====== RECORDS SHOWN ======
(** * Bear Knowledge: transcript collector and summarizer

    A shallow embedding of [scripts/collector.js] and [scripts/summarizer.js]
    and the properties of the transcript codec, the signal classifier, the
    summary renderer, the date window and the two [main] loops.

    JavaScript strings are sequences of UTF-16 code units; they are modelled
    as [list N].  All the non-ASCII characters the scripts mention (the em
    dash and the two check marks) are single code units.  Files are whole
    texts in maps from names to contents; console output is not modelled. *)

From Stdlib Require Import ZArith NArith Ascii String DecimalString List Bool Lia.
From stdpp Require Import gmap list fin_maps.

Local Open Scope N_scope.

(** ** JavaScript strings *)

Module Js.

Definition jsstring := list N.

(** An ASCII literal as a sequence of code units. *)
Definition u (s : string) : jsstring :=
  List.map N_of_ascii (list_ascii_of_string s).

Definition LF : N := 10.
Definition CR : N := 13.
Definition LS : N := 8232.      (* U+2028 *)
Definition PS : N := 8233.      (* U+2029 *)
Definition emdash : N := 8212.  (* U+2014 *)
Definition check_mark : N := 10003.        (* U+2713 *)
Definition white_check_mark : N := 9989.   (* U+2705 *)

(** [s.startsWith(p)] *)
Fixpoint startsWith (p s : jsstring) : bool :=
  match p, s with
  | [], _ => true
  | _ :: _, [] => false
  | a :: p', b :: s' => (a =? b) && startsWith p' s'
  end.

(** The rest of [s] after the literal prefix [p], when [s] starts with it. *)
Fixpoint stripPrefix (p s : jsstring) : option jsstring :=
  match p, s with
  | [], _ => Some s
  | _ :: _, [] => None
  | a :: p', b :: s' => if a =? b then stripPrefix p' s' else None
  end.

(** [s.includes(p)] *)
Fixpoint includes (p s : jsstring) : bool :=
  startsWith p s ||
  match s with
  | [] => false
  | _ :: s' => includes p s'
  end.

(** [s.endsWith(p)] *)
Definition endsWith (p s : jsstring) : bool :=
  startsWith (rev p) (rev s).

(** [s.split(c)] for a one-character separator: never empty. *)
Fixpoint split (c : N) (s : jsstring) : list jsstring :=
  match s with
  | [] => [[]]
  | x :: s' =>
      if x =? c then [] :: split c s'
      else match split c s' with
           | [] => [[x]]
           | l :: ls => (x :: l) :: ls
           end
  end.

(** [lines.join(sep)] *)
Fixpoint join (sep : jsstring) (ls : list jsstring) : jsstring :=
  match ls with
  | [] => []
  | [l] => l
  | l :: ls' => l ++ sep ++ join sep ls'
  end.

(** [x.slice(b, e)] on strings and arrays alike: negative indices count from
    the end, both are clamped to the length. *)
Definition slice {A} (b e : Z) (l : list A) : list A :=
  let len := Z.of_nat (length l) in
  let from := if (b <? 0)%Z then Z.max (len + b) 0 else Z.min b len in
  let to := if (e <? 0)%Z then Z.max (len + e) 0 else Z.min e len in
  take (Z.to_nat (to - from)) (drop (Z.to_nat from) l).
(** The loop of [GetMixins]: [files] is what remains of the listing and
    [mixins] the slice appended to. *)
Fixpoint mixinsFrom (mixinsDir : string) (files : list os.FileInfo)
    (mixins : list mixin.Metadata) : list mixin.Metadata :=
  match files with
  | [] => mixins
  | file :: rest =>
      if negb (os.IsDir file) then mixinsFrom mixinsDir rest mixins
      else
        let mixinDir := Join mixinsDir (os.Name file) in
        mixinsFrom mixinsDir rest
          (mixins ++ [mixin.mkMetadata (os.Name file)
                        (Join mixinDir (os.Name file)) mixinDir])
  end.

Definition GetMixins (p : FileSystem) : list mixin.Metadata * option error :=
  let '(mixinsDir, err) := GetMixinsDir (Config_ p) in
  match err with
  | Some e => ([], Some e)
  | None =>
      let '(files, err) := ReadDir (Config_ p) mixinsDir in
      match err with
      | Some e =>
          ([], Some (errors.Wrap e
                       ("could not list the contents of the mixins directory "
                        +:+ Quote mixinsDir)))
      | None => (mixinsFrom mixinsDir files [], None)
      end
  end.

End GetMixins.

End mixinprovider.

(** ** Definitions used to state the properties *)

(** What [Parameters] appends for one input strategy. *)
Definition sanitized (bun : cnab.ExtendedBundle) (id : string)
    (param : secrets.Strategy) : secrets.Strategy :=
  let strategy :=
    parameters.DefaultStrategy (secrets.Name param) (secrets.Value param) in
  if cnab.IsSensitiveParameter bun (secrets.Name param)
  then sanitizer.encodeSecretParam strategy id
  else strategy.

(** The [Create] call [Parameters] makes for one input strategy, if any. *)
Definition creation (bun : cnab.ExtendedBundle) (id : string)
    (param : secrets.Strategy) : option (string * string * string) :=
  if cnab.IsSensitiveParameter bun (secrets.Name param)
  then Some (secrets.SourceSecret, id +:+ secrets.Name param, secrets.Value param)
  else None.

(** The outputs that [ResolveOutputs] hands to [ResolveOutput]. *)
Definition needsResolving (bun : cnab.ExtendedBundle) (ot : claims.Output) : Prop :=
  cnab.IsOutputSensitive bun (claims.Name ot) = (true, None).
(** X28 at the same bytes. *)
Lemma uint8ArrayToBase64Url_text_witness :
  all_chars is_base64url (uint8ArrayToBase64Url key_bytes) = true
  ∧ String.length (uint8ArrayToBase64Url key_bytes)
    = ((4 * length key_bytes + 2) / 3)%nat
  ∧ (length key_bytes = 32%nat →
     String.length (uint8ArrayToBase64Url key_bytes) = 43%nat).
Proof. exact (uint8ArrayToBase64Url_text key_bytes key_bytes_are_bytes). Defined.

End Walkthroughs.

(** * validate_flags.py: resource validation for CircleFlagsKit

    A shallow embedding of [Scripts/validate_flags.py] and the properties
    of its validation pipeline.

    Conventions of the embedding.
    - A Python [str] is a [string]; its characters are the code points
      0..255 (the [ascii] type read as Latin-1).  [str.strip],
      [str.lower] and [str.splitlines] are written out for that range.
    - [set[str]] is [gset string], [dict[str, Path]] is [gmap string Path].
    - A [Path] below the resources directory is identified with its final
      component, so [Path] equality is equality of names.
    - The file system is read through a record of observations
      ([exists], [is_dir], [iterdir], [is_file], [read_text]).
    - [main] is embedded from the point where [argparse] has produced the
      argument namespace (line 124 of the script onwards). *)

From Stdlib Require Import Ascii String List ZArith Lia DecimalString.
From stdpp Require Import gmap strings list fin_maps sorting.

Local Open Scope string_scope.

(* ===================================================================== *)
(** ** Characters and the [str] methods used by the script               *)
(* ===================================================================== *)

Module Str.

Definition code (c : ascii) : N := N_of_ascii c.

Definition in_range (lo hi : N) (c : ascii) : bool :=
  ((lo <=? code c) && (code c <=? hi))%N.

(** The line feed character, U+000A. *)
Definition LF : ascii := ascii_of_N 10.

(** [str.isspace] on one code point below 256: U+0009..U+000D,
    U+001C..U+0020, U+0085 and U+00A0. *)
Definition is_space (c : ascii) : bool :=
  in_range 9 13 c || in_range 28 32 c
  || (code c =? 133)%N || (code c =? 160)%N.

(** [str.lower] on one code point below 256: A..Z and the Latin-1
    capitals U+00C0..U+00DE (U+00D7, the multiplication sign, apart)
    move up by 32; every other code point is unchanged. *)
Definition lower_char (c : ascii) : ascii :=
  if in_range 65 90 c
     || (in_range 192 222 c && negb (code c =? 215)%N)
  then ascii_of_N (code c + 32)
  else c.

Fixpoint lower (s : string) : string :=
  match s with
  | EmptyString => EmptyString
  | String c s' => String (lower_char c) (lower s')
  end.
(** * myDARN: the frequency-band occupancy histograms

    A shallow embedding of [Histogram.plot_freq_scan_hist] and
    [Histogram.plot_freq_scan_2d_hist] (src/mydarn/histogram.py, lines
    848-1395) and the properties of the band table, the sample extractor,
    the ranking and the normalisation.

    Conventions of the embedding.
    - Python raises; the embedding returns [Err e] with the exception class
      and message.  Messages of exceptions raised by the interpreter itself
      (comparing a string with a number, [min] of an empty sequence, ...)
      are abbreviated; messages of the [raise] statements of the source are
      literal.
    - Numbers of the band table and of the boundary are exact rationals
      ([Q]); Python's integers are the rationals of denominator 1.  Rounding
      of floating-point division is not modelled.  [tfreq] may in addition
      be NaN or infinite, which the source tests for.
    - Counters ([num_pts], the cells of [hist] and of [hist2d] before the
      normalisation) are natural numbers: they start at zero and only grow
      by a number of flagged positions.
    - The rendering calls (matplotlib, pydarn's radar table, strftime) are
      opaque and succeed, and [cmap] names a colormap; what is handed to
      [ax.bar] and [ax.imshow] is kept in a record next to the returned
      value.  Indexing the record list and the band list and building the
      dates of the titles are modelled, since they can raise. *)

From Stdlib Require Import QArith ZArith String Ascii List Lia Lqa DecimalString.
From Stdlib Require Import Sorted Permutation.
From stdpp Require Import base list strings sorting.

Local Open Scope string_scope.
Local Open Scope Z_scope.

(** ** Exceptions and the error monad *)

Inductive exn :=
  | TypeError (msg : string)
  | ValueError (msg : string)
  | IndexError (msg : string)
  | UnboundLocalError (msg : string).

Inductive result (A : Type) :=
  | Ok (a : A)
  | Err (e : exn).
Arguments Ok {A} a.
Arguments Err {A} e.

Definition bind {A B} (m : result A) (k : A -> result B) : result B :=
  match m with
  | Ok a => k a
  | Err e => Err e
  end.

Global Instance result_fmap : FMap result := fun A B f r =>
  match r with
  | Ok a => Ok (f a)
  | Err e => Err e
  end.

Notation "'let*' x := m 'in' k" := (bind m (fun x => k))
  (at level 10, x name, m at level 100, k at level 200, only parsing).
Notation "'let*' ' p := m 'in' k" := (bind m (fun p => k))
  (at level 10, p pattern, m at level 100, k at level 200, only parsing).

(** ** Python values that occur in the arguments *)

(** An element of a band list: [None], a number or a string. *)
Inductive atom :=
  | ANone
  | ANum (q : Q)
  | AStr (s : string).

(** A value of the band table. *)
Inductive pyval :=
  | VAtom (a : atom)
  | VList (l : list atom)
  | VTuple (l : list atom).

(** A key of the band table, and an identifier of [omit_bands]. *)
Inductive pykey :=
  | KInt (z : Z)
  | KStr (s : string).

(** The [freq_bands] argument: a dict, in insertion order, or anything else. *)
Inductive pyobj :=
  | ODict (items : list (pykey * pyval))
  | OOther (v : pyval).

(** The transmitted frequency of a record. *)
Inductive pyfloat :=
  | Fin (q : Q)
  | NaN
  | Inf (negative : bool).

(** A FITACF record, with the fields the two functions read.  [gflg] is
    [None] when the record has no such key. *)
Record fitacf := {
  channel : Z;
  tfreq : pyfloat;
  gflg : option (list Z);
  time_yr : Z;
  time_mo : Z;
  time_dy : Z;
  time_hr : Z
}.

(** The [omit_bands] argument, when it is not [None]. *)
Inductive omit_arg :=
  | OmitInt (z : Z)
  | OmitList (l : list pykey)
  | OmitStr (s : string).

(** ** Operators on atoms, as Python evaluates them *)

Definition Qlt_bool (x y : Q) : bool := negb (Qle_bool y x).

Definition py_eq (a b : atom) : bool :=
  match a, b with
  | ANone, ANone => true
  | ANum x, ANum y => Qeq_bool x y
  | AStr s, AStr t => String.eqb s t
  | _, _ => false
  end.

Definition cmp_error (op : string) : exn :=
  TypeError (op ++ " not supported between instances").

Definition py_lt (a b : atom) : result bool :=
  match a, b with
  | ANum x, ANum y => Ok (Qlt_bool x y)
  | AStr s, AStr t => Ok (String.ltb s t)
  | _, _ => Err (cmp_error "'<'")
  end.

Definition py_gt (a b : atom) : result bool :=
  match a, b with
  | ANum x, ANum y => Ok (Qlt_bool y x)
  | AStr s, AStr t => Ok (String.ltb t s)
  | _, _ => Err (cmp_error "'>'")
  end.

Definition py_le (a b : atom) : result bool :=
  match a, b with
  | ANum x, ANum y => Ok (Qle_bool x y)
  | AStr s, AStr t => Ok (String.leb s t)
  | _, _ => Err (cmp_error "'<='")
  end.

Definition py_ge (a b : atom) : result bool :=
  match a, b with
  | ANum x, ANum y => Ok (Qle_bool y x)
  | AStr s, AStr t => Ok (String.leb t s)
  | _, _ => Err (cmp_error "'>='")
  end.

Definition py_add (a b : atom) : result atom :=
  match a, b with
  | ANum x, ANum y => Ok (ANum (x + y))
  | AStr s, AStr t => Ok (AStr (s ++ t))
  | _, _ => Err (TypeError "unsupported operand type(s) for +")
  end.

Definition py_sub (a b : atom) : result atom :=
  match a, b with
  | ANum x, ANum y => Ok (ANum (x - y))
  | _, _ => Err (TypeError "unsupported operand type(s) for -")
  end.

(** [a / 2] *)
Definition py_half (a : atom) : result atom :=
  match a with
  | ANum x => Ok (ANum (x / 2))
  | _ => Err (TypeError "unsupported operand type(s) for /")
  end.

(** A band is a two-element list; comparing two of them is lexicographic:
    the first position where the elements differ decides. *)
Definition band := (atom * atom)%type.

Definition band_lt (a b : band) : result bool :=
  if negb (py_eq (fst a) (fst b)) then py_lt (fst a) (fst b)
  else if negb (py_eq (snd a) (snd b)) then py_lt (snd a) (snd b)
  else Ok false.

Definition band_gt (a b : band) : result bool :=
  if negb (py_eq (fst a) (fst b)) then py_gt (fst a) (fst b)
  else if negb (py_eq (snd a) (snd b)) then py_gt (snd a) (snd b)
  else Ok false.

(** [min] and [max] of a sequence: the first extremal element is kept. *)
Fixpoint extremum_from {A} (better : A -> A -> result bool) (cur : A) (l : list A)
  : result A :=
  match l with
  | [] => Ok cur
  | x :: l' =>
      let* c := better x cur in
      extremum_from better (if c then x else cur) l'
  end.

Definition py_min {A} (lt : A -> A -> result bool) (l : list A) : result A :=
  match l with
  | [] => Err (ValueError "min() arg is an empty sequence")
  | x :: l' => extremum_from lt x l'
  end.

Definition py_max {A} (gt : A -> A -> result bool) (l : list A) : result A :=
  match l with
  | [] => Err (ValueError "max() arg is an empty sequence")
  | x :: l' => extremum_from gt x l'
  end.

(** ** [str] and [int] on keys *)

Definition py_str (k : pykey) : string :=
  match k with
  | KInt z => NilZero.string_of_int (Z.to_int z)
  | KStr s => s
  end.

(** The blanks [int] skips at both ends of an ASCII string: the space and
    the characters 9 to 13 (tab, line feed, vertical tab, form feed,
    carriage return). *)
Definition is_space (c : ascii) : bool :=
  let n := nat_of_ascii c in
  ((9 <=? n) && (n <=? 13) || (n =? 32))%nat.

Fixpoint lstrip (l : list ascii) : list ascii :=
  match l with
  | c :: l' => if is_space c then lstrip l' else l
  | [] => []
  end.

Definition strip (l : list ascii) : list ascii := rev (lstrip (rev (lstrip l))).

Definition digit_val (c : ascii) : option Z :=
  let n := nat_of_ascii c in
  if ((48 <=? n) && (n <=? 57))%nat then Some (Z.of_nat (n - 48)) else None.

(** Decimal digits, with single underscores allowed between two digits. *)
Fixpoint parse_digits (acc : Z) (after_digit : bool) (l : list ascii) : option Z :=
  match l with
  | [] => if after_digit then Some acc else None
  | c :: l' =>
      if Ascii.eqb c "_"
      then (if after_digit then parse_digits acc false l' else None)
      else match digit_val c with
           | Some d => parse_digits (10 * acc + d) true l'
           | None => None
           end
  end.

Definition int_of_str (s : string) : option Z :=
  match strip (list_ascii_of_string s) with
  | "+"%char :: l => parse_digits 0 false l
  | "-"%char :: l => Z.opp <$> parse_digits 0 false l
  | l => parse_digits 0 false l
  end.

Definition py_int (k : pykey) : result Z :=
  match k with
  | KInt z => Ok z
  | KStr s =>
      match int_of_str s with
      | Some z => Ok z
      | None => Err (ValueError "invalid literal for int() with base 10")
      end
  end.

(** ** Check Frequency Bands (lines 895-903 and 1115-1123) *)

Fixpoint check_bands (items : list (pykey * pyval)) : result (list (pykey * band)) :=
  match items with
  | [] => Ok []
  | (key, v) :: items' =>
      match v with
      | VList l =>
          match l with
          | [lo; hi] =>
              let* rest := check_bands items' in
              Ok ((key, (lo, hi)) :: rest)
          | _ => Err (TypeError "Invalid frequency band format")
          end
      | _ => Err (TypeError "Invalid frequency band format")
      end
  end.
Lemma process_patient_record_frame_witness :
  ∃ fields',
    process_patient_record Ex.w (path_join Ex.indir Ex.patient_name)
      (read_rows Ex.rows)
    = ([Patch KindA (path_join Ex.indir Ex.patient_name)],
       inr (Some (JStr Ex.tan1, Ex.date1, JObj fields'))) ∧
    dict_lookup (py "submittedAt") fields' = Some (JStr Ex.date1) ∧
    (∀ k, k ≠ py "submittedAt" →
          dict_lookup k fields'
          = dict_lookup k
              [ (py "metadata", JObj [ (py "transferTAN", JStr Ex.tan1) ]);
                (py "submittedAt", JStr Ex.old_date);
                (py "patient", JObj [ (py "id", JStr (py "X")) ]) ]) ∧
    ∃ l1 l2,
      [ (py "metadata", JObj [ (py "transferTAN", JStr Ex.tan1) ]);
        (py "submittedAt", JStr Ex.old_date);
        (py "patient", JObj [ (py "id", JStr (py "X")) ]) ]
      = l1 ++ (py "submittedAt", JStr Ex.old_date) :: l2 ∧
      dict_lookup (py "submittedAt") l1 = None ∧
      fields' = l1 ++ (py "submittedAt", JStr Ex.date1) :: l2.
Proof.
  exact (process_patient_record_frame Ex.w Ex.cfg
           (path_join Ex.indir Ex.patient_name) [] (read_rows Ex.rows)
           _ Ex.tan1 Ex.date1
           ltac:(vm_compute; reflexivity) ltac:(vm_compute; reflexivity)
           ltac:(vm_compute; reflexivity) ltac:(vm_compute; reflexivity)).
Defined.

(** The end-to-end example of the specification: only [submittedAt]
    changes. *)
Example process_patient_record_example :
  (process_patient_record Ex.w (path_join Ex.indir Ex.patient_name)
     (read_rows Ex.rows)).2
  = inr (Some (JStr Ex.tan1, Ex.date1,
     JObj [ (py "metadata", JObj [ (py "transferTAN", JStr Ex.tan1) ]);
            (py "submittedAt", JStr Ex.date1);
            (py "patient", JObj [ (py "id", JStr (py "X")) ]) ])).
Proof. by vm_compute. Qed.

(** ** The loop bodies of [main] *)

Lemma loop_body_unfold k w a tan_date_map counts filename :
  loop_body k w a tan_date_map counts filename =
  (result ← patcher k w (path_join (in_dir a) filename) tan_date_map;
   match result with
   | Some (tan, new_date, data) =>
       ok ← write_output_file w (out_dir a) filename data;
       if ok : bool then
         emit (Stdout (match k with
                       | KindA => FixedPatientRecord tan new_date
                       | KindB => FixedSubmissionReport tan new_date
                       end));;
         mret (counts.1 + 1, counts.2)
       else mret (counts.1, counts.2 + 1)
   | None => mret counts
   end).
Proof. by destruct k, counts. Qed.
======
_ACTIVITY_
For the records above, state how many lines contain "pykey". Add nothing to the number.

_ANSWER TO THIS TASK_
6